Recorded information:

Lemma advance_moves_a_quote_within_bounds_example :
  soundQuote "AAPL" exampleRecord /\
  (0 <= 0.5 < 1)%Q /\
  soundQuote "AAPL" (advanceRecord "AAPL" exampleRecord 0.5 0.5 7) /\
  dayVolume (advanceRecord "AAPL" exampleRecord 0.5 0.5 7) = 26005000%Z /\
  time (advanceRecord "AAPL" exampleRecord 0.5 0.5 7) = 7%Z.
Proof.
  assert (Hr : (0 <= 0.5 < 1)%Q) by (split; [discriminate | reflexivity]).
  assert (Hs : soundQuote "AAPL" exampleRecord).
  { apply (freshRecord_sound "AAPL" exampleBoot); [discriminate |].
    intros n. exact Hr. }
  split; [exact Hs |]. split; [exact Hr |].
  split;
    [exact (proj1 (advance_moves_a_quote_within_bounds "AAPL" "AAPL" exampleRecord
                     0.5 0.5 7 Hs Hr Hr)) |].
  split; vm_compute; reflexivity.
Defined.

(** * Records of symbols that name an inherited member *)

Lemma freshRecord_allNaN symbol w :
  basePrices_get symbol = Inherited -> allNaN (freshRecord symbol w).
Proof.
  intros H. unfold freshRecord, basePriceAt, allNaN. rewrite H. cbv zeta.
  unfold initialRecord. cbn. auto 10.
Qed.

Lemma advanceRecord_allNaN symbol cur rDelta rVolume now :
  allNaN cur -> allNaN (advanceRecord symbol cur rDelta rVolume now).
Proof.
  intros (H1 & H3 & H4 & H5 & H6). unfold allNaN, advanceRecord. cbv zeta.
  cbn [price change changePercent dayHigh dayLow].
  rewrite H1, H5, H6. cbn. auto 10.
Qed.

(** X8.  In every world the server can reach, the record of a symbol that
    names a member every object inherits ("constructor", "toString",
    "__proto__" and the like) has [NaN] for its price, its change, its
    change in per cent, its day high and its day low, from its
    initialization on and after every advance, so that the price invariant
    fails for it for as long as the server runs. *)
Theorem inherited_symbol_records_stay_NaN :
  forall w : World,
    reachable w ->
    forall k rec,
      JsMap.get k (stockPrices w) = Some rec ->
      basePrices_get k = Inherited ->
      allNaN rec /\ (priceInvariant rec -> False).
Proof.
  intros w Hreach.
  assert (G : forall k rec, JsMap.get k (stockPrices w) = Some rec ->
                            basePrices_get k = Inherited -> allNaN rec).
  { induction Hreach as [net rnd clk | e w Hreach IH].
    - intros k rec H. discriminate.
    - revert IH.
      apply (react_steps
               (fun w w' =>
                  (forall k rec, JsMap.get k (stockPrices w) = Some rec ->
                                 basePrices_get k = Inherited -> allNaN rec) ->
                  forall k rec, JsMap.get k (stockPrices w') = Some rec ->
                                basePrices_get k = Inherited -> allNaN rec));
        try (intros; eauto; fail).
      + intros clientId symbol w0 H k rec Hget Hin.
        unfold subscribedOne, ensured in Hget.
        cbn [stockPrices set_activeSymbols set_clients] in Hget.
        destruct (JsMap.has symbol (stockPrices w0)); [now apply (H k) |].
        cbn [stockPrices initialized] in Hget.
        destruct (string_dec symbol k) as [<- | Hne].
        * rewrite JsMapFacts.get_set_same in Hget. injection Hget as <-.
          now apply freshRecord_allNaN.
        * rewrite JsMapFacts.get_set_other in Hget by exact Hne. now apply (H k).
      + intros symbol w0 _ H k rec Hget Hin.
        cbn [stockPrices initialized] in Hget.
        destruct (string_dec symbol k) as [<- | Hne].
        * rewrite JsMapFacts.get_set_same in Hget. injection Hget as <-.
          now apply freshRecord_allNaN.
        * rewrite JsMapFacts.get_set_other in Hget by exact Hne. now apply (H k).
      + intros symbol cur i j now w0 Hcur H k rec Hget Hin.
        cbn [stockPrices set_stockPrices] in Hget.
        destruct (string_dec symbol k) as [<- | Hne].
        * rewrite JsMapFacts.get_set_same in Hget. injection Hget as <-.
          apply advanceRecord_allNaN. now apply (H symbol).
        * rewrite JsMapFacts.get_set_other in Hget by exact Hne. now apply (H k). }
  intros k rec Hget Hin. split; [now apply (G k) |].
  destruct (G k rec Hget Hin) as (Hp & _).
  intros (_ & _ & H). rewrite Hp in H. exact H.
Qed.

Problem description: Reproduce word for word the material above, starting with the line that has "Lemma advanceRecord_allNaN symbol" and stopping after the line that has "intros w Hreach.".

Response to the exercise:
Lemma advanceRecord_allNaN symbol cur rDelta rVolume now :
  allNaN cur -> allNaN (advanceRecord symbol cur rDelta rVolume now).
Proof.
  intros (H1 & H3 & H4 & H5 & H6). unfold allNaN, advanceRecord. cbv zeta.
  cbn [price change changePercent dayHigh dayLow].
  rewrite H1, H5, H6. cbn. auto 10.
Qed.

(** X8.  In every world the server can reach, the record of a symbol that
    names a member every object inherits ("constructor", "toString",
    "__proto__" and the like) has [NaN] for its price, its change, its
    change in per cent, its day high and its day low, from its
    initialization on and after every advance, so that the price invariant
    fails for it for as long as the server runs. *)
Theorem inherited_symbol_records_stay_NaN :
  forall w : World,
    reachable w ->
    forall k rec,
      JsMap.get k (stockPrices w) = Some rec ->
      basePrices_get k = Inherited ->
      allNaN rec /\ (priceInvariant rec -> False).
Proof.
  intros w Hreach.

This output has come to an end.